With the Abbey almost silent, the Archbishop of Canterbury was handed the Ampulla, a flask in the shape of an eagle wrought in solid gold.
Legend had it that the vessel was given to St Thomas a Becket by the Virgin Mary in a vision while travelling in France, was lost and later recovered by the Black Prince at the Battle of Poitiers in 1356. A more credible version has that the object was crafted in 1661 for the coronation of Charles II.
A spoon was also passed to the archbishop, a relic that had survived the Civil War and was probably made for Henry II or Richard I. The props dripped with provenance: antique, sacred, even mythical.
From the flask, the archbishop poured some "blessed oil" of orange, roses, cinnamon, musk and ambergris, and anointed the Queen in the form of a cross, on the palms of her hand, on the breast and on the crown of her head.

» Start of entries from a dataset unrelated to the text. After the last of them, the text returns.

(** * Iceland Geoportal: route planning logic

    A shallow embedding of the route-planning code of the geoportal
    ([services/routing.js], [data/pois.js], [components/Map.js],
    [services/database.js], [services/export.js] and the route part of
    [app.js]) together with the properties the specification states about
    it.

    Numbers.  A JavaScript number is a binary64 value.  Two readings of the
    arithmetic of [services/routing.js] are given.

    - Module [Routing] reads numbers as real numbers ([R]) and keeps the
      arithmetic of the source operation for operation, without rounding.
      It serves the properties that do not depend on what an operation
      rounds to: the formula the fallback route follows, the order the
      sequencer visits, what the route aggregate stores and shows.
    - Module [Binary64] reads numbers as binary64 values ([float]) with the
      correctly rounded operations of IEEE 754, underflow, infinities and
      [NaN] included.  [Math.sin], [Math.cos] and [Math.atan2], whose values
      the language leaves to the engine, are parameters there.  It serves
      the properties of the values themselves: the sign and the symmetry of
      distances. *)

From Stdlib Require Import Floats.
From Stdlib Require Import Reals Lra Lia List String ZArith Bool.
From Stdlib Require Import DecimalString Permutation.
Import ListNotations.

#[local] Set Warnings "-inexact-float".

Open Scope R_scope.

(* ================================================================== *)
(** * JavaScript helpers *)
(* ================================================================== *)

Module Js.

(** Errors a call can end with ([throw], or a rejected promise for an
    [async] function). *)
Inductive Error : Type :=
| JsError (message : string)     (* [new Error(message)] *)
| TypeError                      (* property access on [undefined]; [fetch] failing *)
| SyntaxError.                   (* a body that is not JSON *)

Inductive Result (A : Type) : Type :=
| Ok (value : A)
| Throw (e : Error).

Arguments Ok {A} value.
Arguments Throw {A} e.

(** [Math.atan2(y, x)] on real arguments. *)
Definition Math_atan2 (y x : R) : R :=
  if Rlt_dec 0 x then atan (y / x)
  else if Rlt_dec x 0 then
    (if Rle_dec 0 y then atan (y / x) + PI else atan (y / x) - PI)
  else if Rlt_dec 0 y then PI / 2
  else if Rlt_dec y 0 then - (PI / 2)
  else 0.

(** [a || b] on numbers: [b] when [a] is falsy, that is [0]. *)
Definition num_or (a b : R) : R := if Req_dec_T a 0 then b else a.

(** [s || t] on strings: [t] when [s] is the empty string. *)
Definition str_or (s t : string) : string :=
  match s with EmptyString => t | _ => s end.

(** Decimal rendering of an array index, as a template literal does it. *)
Definition nat_to_string (n : nat) : string :=
  NilEmpty.string_of_uint (Nat.to_uint n).

(** [array.filter((_, i) => i !== k)] for an integer [k]. *)
Fixpoint filter_index_ne {A : Type} (l : list A) (i : nat) (k : Z) : list A :=
  match l with
  | [] => []
  | x :: t =>
      if (Z.of_nat i =? k)%Z then filter_index_ne t (S i) k
      else x :: filter_index_ne t (S i) k
  end.

(** [array[k]] for an integer [k]: [None] is [undefined]. *)
Definition index {A : Type} (l : list A) (k : Z) : option A :=
  if (k <? 0)%Z then None else nth_error l (Z.to_nat k).

(** [array.splice(k, 1)]: the removed elements and the array left. *)
Fixpoint splice1 {A : Type} (l : list A) (k : nat) : list A * list A :=
  match l, k with
  | [], _ => ([], [])
  | x :: t, O => ([x], t)
  | x :: t, S k' => let '(removed, rest) := splice1 t k' in (removed, x :: rest)
  end.

End Js.

(* ================================================================== *)
(** * services/routing.js, numbers read as real numbers *)
(* ================================================================== *)

Module Routing.

Import Js.

(** A coordinate is the two-element array [[lat, lng]]: [fst] is index 0,
    [snd] is index 1. *)
Definition LatLng : Type := (R * R)%type.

As he did so, he whispered these words: "Be thy head anointed with holy oil: as kings, priests, and prophets were anointed. And as Solomon was anointed king by Zadok the priest and Nathan the prophet, so be you anointed, blessed and consecrated Queen over the Peoples, whom the Lord thy God hath given thee to rule and govern."
In that instant, the viewing public were meant to believe that their Queen was transformed. As a newsreel commentator put it: "the hallowing - a moment so old history can barely go deep enough to contain it."
When the golden pall was removed and the cameras rolled on the monarch once more, hey presto and hallelujah, Elizabeth had become associated with the divine.